Alignment and quantification of RNA-seq data using STAR.

Segments:

Trim adapters and low quality bases (Trimmomatic).
Align to the reference genome (STAR).
Align to other species and common contaminants (fastq_screen).
Generate normalized genome browser tracks.
Determine the distribution of the bases within the transcripts and 5’/3’ biases (Picard).
Determine if the library is stranded and the strand orientation.
Generate genes-samples counts matrix (featureCounts).

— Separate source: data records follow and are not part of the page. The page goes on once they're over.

Lemma balloc_loop_ok t ic V H L b f (Q : Z -> fsys St -> Prop) :
  bk_ok G t (mkbabs V H L) -> meta_used sb V -> held_data V H -> (length H <= 2)%nat ->
  (length L + 2 <= g_cap G)%nat ->
  b mod BPB = 0 -> 0 <= b -> (forall c, 0 <= c < b -> c < sb_size sb -> used sb V c = true) ->
  (exists c, 0 <= c < sb_size sb /\ used sb V c = false) ->
  sb_size sb <= b + Z.of_nat f * BPB ->
  (forall c t', data_block sb c -> used sb V c = false ->
    (forall c', 0 <= c' < c -> used sb V c' = true) ->
    bk_ok G t' (mkbabs (alloc_view sb V c) H (log_add c (log_add (BBLOCK c sb) L))) ->
    Q c (mkfsys t' ic sb)) ->
  wp (balloc_loop ROOTDEV b f) (mkfsys t ic sb) Q.
Proof using HY.
  intros Hok Hmu Hhd Hl HL Hbm Hb Hbelow (c0 & Hc0 & Hfree) Hf HQ.
  revert t b Hok Hbm Hb Hbelow Hf. induction f as [|f IH]; intros t b Hok Hbm Hb Hbelow Hf.
  { rewrite Hbelow in Hfree by lia. done. }
  assert (Hbs : 0 <= b < sb_size sb).
  { split; [done|]. destruct (Z.ltb_spec b (sb_size sb)); [done|]. rewrite Hbelow in Hfree by lia. done. }
  destruct (BBLOCK_ok G sb HY b Hbs) as (_ & _ & Hnd & _).
  pose proof (held_not_meta _ _ _ Hhd Hnd) as Hnh.
  destruct (balloc_scan (V (BBLOCK b sb)) (sb_size sb) b 0 (Z.to_nat BPB)) as [bi|] eqn:Hsc.
  - apply balloc_scan_some in Hsc as Hs. destruct Hs as (Hbi & Hbs2 & Hcl & Hprev).
    rewrite Z2Nat.id in Hbi by (unfold BPB; lia). rewrite Z.add_0_l in Hbi.
    assert (Hu : used sb V (b + bi) = false) by (rewrite group_used by (done || lia); by rewrite Hcl).
    assert (Hd : data_block sb (b + bi)).
    { destruct (decide (sb_bmapstart sb + sb_size sb / BPB + 1 <= b + bi)); [unfold data_block; lia|].
      rewrite (Hmu (b + bi)) in Hu; [done|lia|unfold data_block; lia]. }
    destruct (BBLOCK_home G sb HY b Hbs) as [Hhm Hrg]. destruct (data_home G sb HY _ Hd) as [Hdh _].
    destruct (BBLOCK_group b bi) as [Eg Em]; [done..|].
    cbn [balloc_loop]. fs_steps. rewrite (proj2 (Z.ltb_lt _ _)) by lia. fs_step.
    eapply wp_bread; [exact Hok|done..|]. pose proof (bk_block_ok _ _ _ _ _ _ Hok Hrg) as Hblk.
    clear t Hok. intros i t Hok. fs_steps. rewrite Hsc. fs_step.
    eapply wp_bstore; [exact Hok|by apply set_bit_ok|]. clear t Hok. intros t Hok. fs_step.
    eapply wp_log_write; [exact Hok|done|lia|]. clear t Hok. intros t Hok. fs_steps.
    eapply wp_bzero; [exact Hok|done| |done| |].
    { intros Hx. apply Hhd in Hx as [_ Hx]. congruence. }
    { pose proof (length_log_add (BBLOCK b sb) L). lia. }
    clear t Hok. intros t Hok. fs_step. apply HQ; try done.
    + intros c' Hc'. destruct (Z.ltb_spec c' b); [apply Hbelow; lia|].
      replace c' with (b + (c' - b)) by lia. rewrite group_used by (done || lia).
      rewrite Hprev by lia. done.
    + unfold alloc_view. rewrite Eg, Em. done.
  - destruct (balloc_skip t ic V H L b f Hok Hl Hbs Hnh Hsc) as (t' & Hok' & E).
    unfold wp. rewrite E. apply IH; try done; unfold BPB in *; try zdiv.
    intros c Hc Hcs. destruct (Z.ltb_spec c b); [apply Hbelow; lia|].
    replace c with (b + (c - b)) by lia. rewrite group_used by (done || unfold BPB; lia).
    rewrite (balloc_scan_none _ _ _ _ _ Hsc) by (unfold BPB; lia). done.
Qed.

Lemma balloc_fuel : sb_size sb <= 0 + Z.of_nat (S (S (Z.to_nat (sb_size sb / BPB)))) * BPB.
Proof using HY. destruct HY as [[_ ?] _ _ _]. unfold BPB. zdiv. Qed.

For differential expression analysis, follow with rna-star-groups-dge.

Usage

Set up a new analysis (common across all routes). If running for the first time, check the detailed usage instructions for an explanation of every step.

cd <project dir>
git clone --depth 1 https://github.com/igordot/sns
sns/generate-settings <genome>
sns/gather-fastqs <fastq dir>

Run rna-star route.

sns/run rna-star

Check for potential problems.

grep "ERROR:" logs-sbatch/*

Output

Primary results:

BAM-STAR: BAM files. Can be used for visual inspection of individual reads or additional analysis.
BIGWIG: BigWig files normalized to the total number of reads. Can be used for visual inspection of relative expression levels.
quant.featurecounts.counts.txt: Matrix of raw counts for all genes and samples.

Run metrics:

summary-combined.rna-star.csv: Summary table that includes the number of reads, unique and multi-mapping alignment rate, number of counts assigned to genes, fraction of coding/UTR/intronic/intergenic bases.
summary.fastqscreen.png: Alignment rates for common species and contaminants.
summary.qc-picard-rnaseqmetrics.png: Distribution of the bases within the transcripts to determine potential 5’/3’ biases.

Additional output (can usually be deleted or used for troubleshooting):

genes.featurecounts.txt: Table of genes based on the reference GTF.
quant-*: Raw counts for all genes for individual samples.